Stored items
• • • •
(** The call Dash makes when the click count changes: the click count, then
    the values of the [State] components in their declared order. *)
Definition dispatch (k : Kernel) (n_clicks : Z) (fields : list (string * pyval))
  : res (option Div) :=
  match map (field_value fields) callback_state with
  | [bedrooms; bathrooms; sqft_living; floors; waterfront; view] =>
      update_output k n_clicks bedrooms bathrooms sqft_living floors waterfront view
  | _ => Raise TypeError
  end.

(** The fields of the page as loaded. *)
Definition form_defaults : list (string * pyval) :=
  map (fun i => (input_id i, input_value i)) layout_inputs.

(** The value of a field respects the [min] and [max] its input declares. *)
Definition within_limits (fields : list (string * pyval)) (i : NumberInput) : bool :=
  in_range (input_min i) (input_max i) (field_value fields (input_id i)).

(** The price of a record is a finite number. *)
Definition finite_price (r : list cell) : bool := is_finite (raw_price r).

(** What [train_test_split] guarantees of the training targets: each one is
    one of the targets it was given. *)
Definition split_keeps_targets
  (train_test_split :
     DataFrame -> Series -> Q -> Z ->
     res ((DataFrame * DataFrame) * (Series * Series))) : Prop :=
  forall X y size seed parts,
    train_test_split X y size seed = Ok parts -> incl (fst (snd parts)) y.

(** ** Further sample files *)

Module Variant.

Definition file_of (records : list (list cell)) (path : string)
  : option (list string * list (list cell)) :=
  if String.eqb path "data.csv" then Some (raw_columns, records) else None.

(** A file of one sale. *)
Definition one_house : list cell := Sample.house 313000 3 (3 # 2) 1340 (3 # 2).
Definition other_house : list cell := Sample.house 420000 3 (9 # 4) 2000 1.
Definition one_record := file_of [one_house].

(** The sample houses with another date, lot size, condition, year, street
    and city: every column [data_prepared] drops at its end is changed in
    some cell. *)
Definition relocate (r : list cell) : list cell :=
  set_nth 0 (CStr "2014-07-10")
    (set_nth 5 (Sample.num 9050)
       (set_nth 9 (Sample.num 4)
          (set_nth 12 (Sample.num 1990)
             (set_nth 14 (CStr "9245 Fremont Ave N")
                (set_nth 15 (CStr "Seattle") r))))).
• • • •
WORK TO COMPLETE> Where the line containing "set_nth 0 (CStr" appears in the data above, begin there and reproduce every line to the end exactly; include nothing else.

ANSWER BELOW>
  set_nth 0 (CStr "2014-07-10")
    (set_nth 5 (Sample.num 9050)
       (set_nth 9 (Sample.num 4)
          (set_nth 12 (Sample.num 1990)
             (set_nth 14 (CStr "9245 Fremont Ave N")
                (set_nth 15 (CStr "Seattle") r))))).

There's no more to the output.